After his federal post ended, Harrison had a private legal practice, as well as represented (part time) Harrison County for three terms in the Virginia House of Delegates at various times alongside legislative veterans Daniel Kincheloe, Wilson K. Shinn and Jessee Flowers. Harrison's legislative service ended when he became the Harrison County Commonwealth attorney. In 1841, Harrison attended a convention at his Clarksburg Presbyterian church presided over by his fellow lawyer George Hay Lee (to which sixteen Virginia counties sent representatives), which sought to convince the Virginia General Assembly to fund free public schools (like in Ohio), although such would become a reality only after the Civil War.

Harrison opposed secession and attended a peace conference in Washington D.C. in February 1861, which convinced him that many secessionists were motivated by a lust for power and self-aggrandizement.
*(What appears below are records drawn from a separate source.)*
Lemma exec_measure ev s s' : exec ev s = Some s' -> measure s' < measure s.
Proof using.
  unfold measure. intros He.
  assert (Hupd : forall i x y, workers s !! i = Some x ->
    list_sum (rank <$> <[i := y]> (workers s)) + rank x = list_sum (rank <$> workers s) + rank y).
  { intros i x y Hi. destruct (update_perm _ _ _ Hi) as (rest & H1 & H2).
    rewrite (list_sum_perm _ _ (fmap_Permutation rank _ _ H1)).
    rewrite (list_sum_perm _ _ (fmap_Permutation rank _ _ (H2 y))). cbn. lia. }
  destruct ev as [i|i|i|i|i]; cbn [exec] in He.
  all: destruct (workers s !! i) as [[]|] eqn:Hi; try discriminate; try (by destruct (cancelled s)).
  all: pose proof (fun y => Hupd i _ y Hi) as Hu; cbn [rank] in Hu.
  all: repeat case_match; simplify_eq/=.
  all: try match goal with Hq : queue ?x = [] |- _ => rewrite Hq; cbn [length] end.
  all: match goal with |- context [<[_ := ?y]> (workers _)] => specialize (Hu y); cbn [rank length] in Hu; lia end.
Qed.

Lemma run_length evs s s' : run evs s = Some s' -> length evs + measure s' <= measure s.
Proof using.
  revert s; induction evs as [|ev evs IH]; intros s; cbn; [intros [= <-]; lia|].
  destruct (exec ev s) as [s1|] eqn:E; [|done]. cbn. intros Hr%IH. apply exec_measure in E. lia.
Qed.
End Machine.

(** ** Safety *)

(** The job a worker has taken, the shard it uses, the object it is sending. *)
Definition held (x : worker) : list job :=
  match x with Fetching j | Writing j _ | Sending j _ => [j] | _ => [] end.

Definition used (x : worker) : list string :=
  match x with Writing _ sh => [sh] | Sending _ obj => [mo_ShardID obj] | _ => [] end.

Definition sent (x : worker) : list (job * MetaObject) :=
  match x with Sending j obj => [(j, obj)] | _ => [] end.

Definition shard_of (r : job * MetaObject) : string := mo_ShardID r.2.

Section Safety.
Context `{ShardLaws W}.

(** The object of a result is stored where the configuration says. *)
Definition stored (w : W) (r : job * MetaObject) : Prop :=
  mo_Key r.2 <> [] /\ holds w (mo_ShardID r.2) (mo_Key r.2) = Some (job_data r.1).

Record inv (order : list string) (jobs : list job) (s : state W) : Prop := {
  inv_good : good (world s);
  inv_shards : (shard_of <$> results s) ++ List.flat_map used (workers s) ++ shards s ⊆+ order;
  inv_jobs : (fst <$> results s) ++ List.flat_map held (workers s) ++ queue s ⊆+ jobs;
  inv_stored : Forall (stored (world s)) (results s ++ List.flat_map sent (workers s));
}.

Lemma flat_map_replicate {A B} (f : A -> list B) n x : f x = [] -> List.flat_map f (replicate n x) = [].
Proof using. intros Hf. induction n as [|n IH]; [done|]. cbn. by rewrite Hf. Qed.

Lemma inv_init jobCount jobs order w : good w -> inv order jobs (init jobCount jobs order w).
Proof using.
  intros Hg. split; cbn [init world results workers shards queue]; rewrite ?flat_map_replicate by done; done.
Qed.

(** A create on a shard that no result uses leaves the results stored. *)
Lemma stored_create sh d w r w' l :
  good w -> CreateObject sh d w = (r, w') -> sh ∉ (shard_of <$> l) ->
  Forall (stored w) l -> Forall (stored w') l.
Proof using.
  intros Hg Hc Hsh. rewrite !Forall_forall. intros Hl x Hx. destruct (Hl x Hx) as [Hk Hh].
  destruct (create_law _ _ _ _ _ Hc Hg) as (_ & _ & _ & Hkeep & _). split; [done|].
  apply Hkeep; [done|]. left. intros E. apply Hsh. apply list_elem_of_fmap. by exists x.
Qed.

Lemma used_sent ws : shard_of <$> List.flat_map sent ws ⊆+ List.flat_map used ws.
Proof using.
  induction ws as [|x ws IH]; [done|]. cbn. rewrite fmap_app.
  apply submseteq_app; [by destruct x; try apply submseteq_nil_l|done].
Qed.

Ltac use_worker Hi :=
  let rest := fresh "rest" in let H1 := fresh "Hold" in let H2 := fresh "Hnew" in
  destruct (update_perm _ _ _ Hi) as (rest & H1 & H2).

Lemma inv_exec order jobs ev s s' :
  NoDup order -> inv order jobs s -> exec ev s = Some s' -> inv order jobs s'.
Proof using.
  intros Hnd [Hg Hsh Hj Hst] He.
  destruct ev as [i|i|i|i|i]; cbn [exec] in He.
  all: destruct (workers s !! i) as [x|] eqn:Hi; try (by destruct (cancelled s)); try done.
  all: use_worker Hi; rewrite Hold in Hsh, Hj, Hst; cbn [List.flat_map] in Hsh, Hj, Hst.
  - destruct x; try done. destruct (queue s) as [|j q] eqn:Hq; injection He as <-.
    + split; cbn [move world results workers shards queue]; rewrite ?Hq, ?Hnew; done.
    + split; cbn [world results workers shards queue]; rewrite ?Hnew; cbn [List.flat_map held used sent]; try done.
      etrans; [|exact Hj]. cbn [held]. solve_submseteq.
  - destruct x as [|j| | |]; try done. destruct (shards s) as [|sh rest'] eqn:Hs; injection He as <-.
    + split; cbn [world results workers shards queue]; rewrite ?Hnew; cbn [List.flat_map held used sent]; try done.
      etrans; [|exact Hj]. cbn [held]. solve_submseteq.
    + split; cbn [world results workers shards queue]; rewrite ?Hnew; cbn [List.flat_map held used sent]; try done.
      etrans; [|exact Hsh]. cbn [used]. solve_submseteq.
  - destruct x as [| |j sh| |]; try done.
    destruct (CreateObject sh (job_data j) (world s)) as [r w'] eqn:Hc.
    destruct (create_law _ _ _ _ _ Hc Hg) as (Hg' & _ & _ & _ & Hok & _).
    assert (Hst' : Forall (stored w') (results s ++ List.flat_map sent rest)).
    { apply (stored_create _ _ _ _ _ _ Hg Hc); [|exact Hst].
      cbn [used] in Hsh. rewrite fmap_app. intros Hin.
      assert (Hsub : sh :: (shard_of <$> results s) ++ (shard_of <$> List.flat_map sent rest) ⊆+ order).
      { etrans; [|exact Hsh]. pose proof (used_sent rest) as Hu.
        etrans; [apply submseteq_skip, submseteq_app; [reflexivity|exact Hu]|]. solve_submseteq. }
      apply submseteq_keeps_NoDup in Hsub; [|done].
      by apply NoDup_cons in Hsub as [? _]. }
    destruct r as [key|e|p]; [| |done]; injection He as <-.
    + destruct (Hok key eq_refl) as [Hk Hh].
      split; cbn [world results workers shards queue]; rewrite ?Hnew;
        cbn [List.flat_map held used sent mo_ShardID app]; try done.
      rewrite <- Permutation_middle. constructor; [done|exact Hst'].
    + split; cbn [world results workers shards queue]; rewrite ?Hnew; cbn [List.flat_map held used sent]; try done.
      etrans; [|exact Hsh]. cbn [used]. solve_submseteq.
  - destruct x as [| | |j obj|]; try done. injection He as <-.
    split; cbn [world results workers shards queue]; rewrite ?Hnew; cbn [List.flat_map held used sent]; try done.
    + etrans; [|exact Hsh]. rewrite fmap_app. cbn. solve_submseteq.
    + etrans; [|exact Hj]. rewrite fmap_app. cbn. solve_submseteq.
    + rewrite <- app_assoc. exact Hst.
  - destruct (cancelled s); [|done]. cbn [negb] in He.
    destruct x as [|j| |j obj|]; try done; injection He as <-;
      (split; cbn [move world results workers shards queue]; rewrite ?Hnew; cbn [List.flat_map held used sent]; try done).
    + etrans; [|exact Hj]. cbn [held]. solve_submseteq.
    + etrans; [|exact Hsh]. cbn [used]. solve_submseteq.
    + etrans; [|exact Hj]. cbn [held]. solve_submseteq.
    + cbn [sent] in Hst. rewrite Forall_app in Hst |- *. destruct Hst as [? Hst]. split; [done|].
      by apply Forall_cons in Hst as [].
Qed.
When Virginia seceded, Gideon D. Camden, the local judge since 1855 (who had previously represented Lewis County in the House of Delegates in 1825, then Harrison and five adjacent counties in the 1850 Constitutional Convention) sided with the secessionists and would be elected to the First Confederate Congress (though he did not serve), and his son Gideon D. Camden Jr. may have organized a Confederate infantry unit.
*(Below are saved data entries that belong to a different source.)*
Lemma demo_copies : copies demo_write.2 (cfg_Objects demo_cfg) (str_bytes "v").
Proof.
  intros o d Ho Hd. destruct (write_spec two_copies demo_order demo_schedule 2 (str_bytes "v") demo_fleet demo_cfg None
    demo_write.2 demo_order_nodup demo_good demo_write_run) as (_ & _ & _ & _ & Hall & _).
  unfold all_hold in Hall. rewrite Forall_forall in Hall. destruct (Hall o Ho) as [_ E]. rewrite E in Hd. by injection Hd.
Qed.

Lemma replicated_repair_restores_witness :
  exists cfg' w', RepairChunk two_copies (cfg_Objects demo_cfg) (fun _ => []) [] demo_cfg demo_write.2
      = Some (Ok (Some cfg', None), w') /\ 2 <= length (cfg_Objects cfg').
Proof.
  eexists _, _. split; [vm_compute; reflexivity|].
  destruct (replicated_repair_restores two_copies (cfg_Objects demo_cfg) (fun _ => []) [] demo_cfg
    {| cfg_Size := 1; cfg_Objects := cfg_Objects demo_cfg |} (str_bytes "v") demo_write.2 demo_write.2)
    as (_ & _ & _ & Hlen).
  - intros sh s _. exact I.
  - reflexivity.
  - exact demo_keyed.
  - exact demo_copies.
  - vm_compute. reflexivity.
  - vm_compute. repeat constructor; set_solver.
  - intros except. split; [constructor|]. intros sh _. apply not_elem_of_nil.
  - vm_compute. reflexivity.
  - destruct Hlen as [[Hl _]|Hlen]; [vm_compute in Hl; discriminate|exact Hlen].
Defined.

(** Three copies are wanted, the configuration has two. *)
Definition three_copies : ReplicatedChunkStorage := {| dataShardCount := 3; jobCount := 4; writeJobCount := 4 |}.

(** The third copy goes to a fourth server, and the repair still fails. *)
Definition four_servers : FleetOf Memory.MemDB Z := <["d"%string := (true, (Memory.New, ∅))]> demo_write.2.

Lemma replicated_repair_rejects_short_config_witness :
  exists res w', RepairChunk three_copies (cfg_Objects demo_cfg) (fun _ => ["d"%string])
      [EvJob 0; EvShard 0; EvCreate 0; EvSend 0; EvJob 0] demo_cfg four_servers = Some (Ok res, w') /\
    (exists cfg', res.1 = Some cfg' /\ length (cfg_Objects cfg') = 3) /\ exists e, res.2 = Some e.
Proof.
  eexists _, _. split; [vm_compute; reflexivity|]. split; [eexists; split; vm_compute; reflexivity|].
  eapply (replicated_repair_rejects_short_config three_copies (cfg_Objects demo_cfg) (fun _ => ["d"%string])
    [EvJob 0; EvShard 0; EvCreate 0; EvSend 0; EvJob 0] demo_cfg four_servers).
  - intros sh s _. exact I.
  - reflexivity.
  - exact demo_keyed.
  - vm_compute. lia.
  - vm_compute. reflexivity.
Defined.

Lemma random_write_then_read_witness :
  exists o cfg w', Random.WriteChunk ["b"; "a"]%string (str_bytes "v") demo_fleet = (Ok cfg, w') /\
    cfg_Objects cfg = [o] /\ holds w' (mo_ShardID o) (mo_Key o) = Some (str_bytes "v").
Proof.
  destruct (Random.random_write_then_read ["b"; "a"]%string (str_bytes "v") true demo_fleet demo_good ltac:(done))
    as (o & cfg & w' & Hw & Ho & _ & Hh & _).
  - exists "a"%string. split; [set_solver|]. apply demo_up. set_solver.
  - exists o, cfg, w'. split; [exact Hw|]. split; [exact Ho|exact Hh].
Defined.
In the fall of 1861, Harrison succeeded Camden by winning election as judge for the 21st circuit. The Wheeling Convention later appointed Harrison a member of the Governor's Council, where he helped establish the new state's justice system. His son Thomas Willoughby Harrison would become of member of the new state's first constitutional convention. As West Virginia became a state in its own right, the Union Convention nominated Harrison as one of the first three judges of the new Supreme Court of Appeals. On June 20, 1863, as the eldest member of the new court, Judge Harrison led his fellow appeals judges draw lots as to term length. Berkshire drew the shortest term of office, four years, but was also chosen to lead the body. Edwin Maxwell, a fellow Republican from Harrison County defeated Berkshire in 1866. In July 1868, Harrison announced his retirement from the bench, intending for this to take effect on January 1, 1869, though he ultimately left the court on September 1, 1868, due to poor health. Berkshire was appointed to serve the rest of his term, thus maintaining the court's geographic diversity.

==Personal life==
On November 19, 1823, Harrison married Anna Mayburry, whose family had long operated iron furnaces in Pennsylvania and Maryland before moving to Clarksburg, where her father ran a hotel on what became the site of the Harrison County courthouse and would later operate a furnace in Rockingham County, Virginia before his death. They would have 11 children: Thomas Willoughby Harrison (1824–1910), Matthew Waite Harrison (1826–1916), Frederick Jones Harrison (1828–1829), Charles Tyler Harrison (1830–1914), William Gustavus Harrison (1832–1902), Mayburry M. Harrison (1834–1893), Susan Ellen Harrison (1836–1887), Elizabeth Jones Harrison (1838–1917), Llewellyn Cuthbert Harrison (1840–1861), Sarah Jane "Sallie" Harrison (1842-?) and Anna Rebecca Harrison (1844–1924). William Harrison's never-married elder brother Frederick T. Harrison (1793–1878) lived with the family for 63 years, including after the death of their mother in Clarksburg.

==Death and legacy==

William A. Harrison died at his home in Clarksburg on New Year's Eve, 1870, at the age of 75. His son Thomas Willoughby Harrison (1824–1910) had become Harrison County's first West Virginia circuit judge, and served until after adoption of the state's new constitution in 1872, after which Democrats replaced Republicans like the Harrisons, although his grandson S.W. Harrison would later become Clerk of the U.S. Circuit Court.